CTAS has a wide range of application scenarios, including:

  • Data Migration: Using CTAS, you can quickly migrate data from one table to another, while changing the storage structure and distribution strategy of tables to accommodate different queries and storage needs.

  • Data backup: CTAS can be used to create backup copies of data, which is useful for data recovery and historical data analysis.

  • Table structure changes: When you need to modify the table structure (such as adding or removing columns, changing data types, etc.), CTAS can create a new table to reflect these changes without affecting the original table.

  • Data Science and Machine Learning: In data science projects, CTAS can be used to prepare data sets and create clean, formatted data tables suitable for training machine learning models.

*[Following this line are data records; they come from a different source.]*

(** [checked_rescale_exact] never panics and succeeds exactly when the
    target scale can represent the same number: it returns [y] if and only if
    [y] is a valid value with [x / 10^D = y / 10^D2]. *)
Theorem checked_rescale_exact_iff x :
  fixed_wf x ->
  exists r, checked_rescale_exact D2 x = Ret r
    /\ forall y : FixedI64 D2, r = Some y <-> fixed_wf y /\ to_raw x * 10 ^ D2 = to_raw y * 10 ^ D.
Proof.
  intros Hx. unfold checked_rescale_exact.
  pose proof (pow10_bounds D scale_ok). pose proof (pow10_bounds D2 scale_ok).
  destruct (Z.eqb_spec D2 D) as [->|Hne].
  { eexists. split; [done|]. intros [r]. unfold fixed_wf in *. cbn. split; [by intros [= <-]|].
    intros [_ Ey]. apply Z.mul_reg_r in Ey; [by rewrite Ey|lia]. }
  destruct (Z.ltb_spec D D2).
  - destruct (rescale_factor D2 D) as (-> & E & ?); [lia|]. cbn [mbind outcome_bind].
    rewrite E. cbn [mbind outcome_bind].
    rewrite arith_ok by (by apply widen_bound). cbn [mbind outcome_bind].
    eexists. split; [done|]. intros y.
    rewrite narrow_checked, from_raw_checked_Some, rescale_widen by lia.
    split; intros [? Ey]; (split; [done|]); [by rewrite Ey|].
    apply Z.mul_reg_r in Ey; lia.
  - destruct (rescale_factor D D2) as (-> & E & ?); [lia|]. cbn [mbind outcome_bind].
    rewrite E. cbn [mbind outcome_bind]. unfold fixed_wf in Hx.
    set (f := 10 ^ (D - D2)) in *.
    assert (forall y : FixedI64 D2,
      to_raw x * 10 ^ D2 = to_raw y * 10 ^ D <-> to_raw x = to_raw y * f) as Heq.
    { intros y. rewrite rescale_narrow, Z.mul_assoc by lia. fold f.
      split; [|by intros ->]. intros Ey. apply Z.mul_reg_r in Ey; lia. }
    pose proof (Z.quot_rem (to_raw x) f ltac:(lia)) as Hqr.
    assert (in_range I128 (Z.quot (to_raw x) f)).
    { pose proof (Z.quot_abs (to_raw x) f ltac:(lia)).
      assert (Z.abs (to_raw x) ÷ Z.abs f <= Z.abs (to_raw x))
        by (rewrite Z.quot_div_nonneg by lia; apply Z.div_le_upper_bound; nia). mlia. }
    rewrite rem_op_ok by (assumption || lia). cbn [mbind outcome_bind].
    destruct (Z.eqb_spec (Z.rem (to_raw x) f) 0) as [Hr|Hr]; cbn [negb].
    + rewrite div_op_ok by (assumption || lia). cbn [mbind outcome_bind].
      eexists. split; [done|]. intros y. rewrite narrow_checked, from_raw_checked_Some, Heq.
      split; intros [? Ey]; (split; [done|]); [lia|].
      rewrite Ey, Z.quot_mul by lia. done.
    + eexists. split; [done|]. intros y. rewrite Heq. split; [done|].
      intros [_ Ey]. destruct Hr. rewrite Ey. apply Z.rem_mul. lia.
Qed.
End rescale_theorems.

(** * Instances at concrete scales *)

#[export] Instance scale_2 : Scale 2.
Proof. by vm_compute. Defined.

#[export] Instance scale_6 : Scale 6.
Proof. by vm_compute. Defined.

#[export] Instance scale_8 : Scale 8.
Proof. by vm_compute. Defined.

Lemma checked_mul_exact_witness :
  @checked_mul_trunc debug_profile 6 (from_raw 1500000) (from_raw (-3))
    = Ret (Some (from_raw (-4)))
  /\ @checked_mul_round debug_profile 6 (from_raw 1500000) (from_raw (-3))
    = Ret (Some (from_raw (-5))).
Proof.
  exact (@checked_mul_exact debug_profile 6 _ (from_raw 1500000) (from_raw (-3))
           ltac:(by vm_compute) ltac:(by vm_compute)).
Defined.

Lemma checked_div_exact_witness :
  @checked_div_trunc release_profile 2 (from_raw 200) (from_raw 300) = Ret (Some (from_raw 66))
  /\ @checked_div_round release_profile 2 (from_raw 200) (from_raw 300) = Ret (Some (from_raw 67)).
Proof.
  exact (@checked_div_exact release_profile 2 _ (from_raw 200) (from_raw 300)
           ltac:(by vm_compute) ltac:(by vm_compute)).
Defined.

Lemma saturating_mul_trunc_witness :
  @saturating_mul_trunc debug_profile 6 (from_raw (-9223372036854775808)) (from_raw 2000000)
    = Ret fixed_MIN.
Proof.
  exact (@saturating_mul_trunc_clamps debug_profile 6 _ (from_raw (-9223372036854775808))
           (from_raw 2000000) ltac:(by vm_compute) ltac:(by vm_compute)).
Defined.

Lemma checked_div_int_witness :
  @checked_div_int 6 (from_raw (-9223372036854775808)) (-1) = Panic.
Proof.
  exact (@checked_div_int_cases 6 (from_raw (-9223372036854775808)) (-1)
           ltac:(by vm_compute) ltac:(by vm_compute)).
Defined.

Lemma rescale_witness :
  @rescale_trunc debug_profile 6 2 (from_raw 1999999) = Ret (Some (from_raw 199))
  /\ @rescale_round debug_profile 6 2 (from_raw 1999999) = Ret (Some (from_raw 200)).
Proof.
  exact (@rescale_exact_ratio debug_profile 6 2 _ _ (from_raw 1999999) ltac:(by vm_compute)).
Defined.

Lemma checked_rescale_exact_witness :
  exists r, @checked_rescale_exact debug_profile 6 2 (from_raw 1990000) = Ret r
      /\ forall y : FixedI64 2,
           r = Some y <-> fixed_wf y /\ 1990000 * 10 ^ 2 = to_raw y * 10 ^ 6.
Proof.
  exact (@checked_rescale_exact_iff debug_profile 6 2 _ _ (from_raw 1990000) ltac:(by vm_compute)).
Defined.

CTAS is an efficient SQL operation that dramatically improves the efficiency of data processing and analysis by simplifying data management processes and enhancing operational flexibility. However, when applying CTAS, the level of support for CTAS by the target database system and its potential impact on system performance need to be taken into account to ensure data synchronization and operational accuracy and effectiveness.

Prepare before you start

Completed standalone deployment of MatrixOne.

How to use CTAS

Grammar

CTAS statements typically take the following form:

sql CREATE [TEMPORARY] TABLE table_name as select

See chapter Create Table As Select for more syntax descriptions

Cases

Suppose we have an e-commerce platform and we want to create a data table to analyze the details of each order including order number, customer ID, order date, product ID, product quantity and product price.

CREATE TABLE orders(
order_id int auto_increment PRIMARY KEY,
customer_id int,
order_date date,
product_id int,
quantity int,
price float
);

INSERT INTO orders(customer_id,order_date,product_id,quantity,price) values(30,"2023-04-01",5001,2,19.99);
INSERT INTO orders(customer_id,order_date,product_id,quantity,price) values(40,"2023-04-02",5002,1,29.99);
INSERT INTO orders(customer_id,order_date,product_id,quantity,price) values(30,"2023-04-03",5001,1,19.99);

mysql> select * from orders;
+----------+-------------+------------+------------+----------+-------+
| order_id | customer_id | order_date | product_id | quantity | price |
+----------+-------------+------------+------------+----------+-------+
|        1 |          30 | 2023-04-01 |       5001 |        2 | 19.99 |
|        2 |          40 | 2023-04-02 |       5002 |        1 | 29.99 |
|        3 |          30 | 2023-04-03 |       5001 |        1 | 19.99 |
+----------+-------------+------------+------------+----------+-------+
3 rows in set (0.00 sec)

--For analysis purposes, we want to calculate the total price for each order and create a new table containing the order number, customer ID, order date, and total order price.
CREATE TABLE orders_analysis AS
SELECT 
    order_id,
    customer_id,
    order_date,
    product_id,
    quantity,
    price,
     CAST((quantity * price) AS float) AS total_price
FROM 
    orders;

mysql> select * from orders_analysis;
+----------+-------------+------------+------------+----------+-------+-------------+
| order_id | customer_id | order_date | product_id | quantity | price | total_price |
+----------+-------------+------------+------------+----------+-------+-------------+
|        1 |          30 | 2023-04-01 |       5001 |        2 | 19.99 |       39.98 |
|        2 |          40 | 2023-04-02 |       5002 |        1 | 29.99 |       29.99 |
|        3 |          30 | 2023-04-03 |       5001 |        1 | 19.99 |       19.99 |
+----------+-------------+------------+------------+----------+-------+-------------+
3 rows in set (0.00 sec)

In this example, the CTAS statement not only copies the columns in the original table, but also adds a new calculated column, total_price, which calculates the total price of the order line item by multiplying the number of products per order by the price. This gives us a new table suitable for sales analysis that can be used directly to generate reports or for further data analysis.

This example demonstrates the power of CTAS in data conversion and preparation, which facilitates data analysis by allowing us to clean and convert data while creating new tables.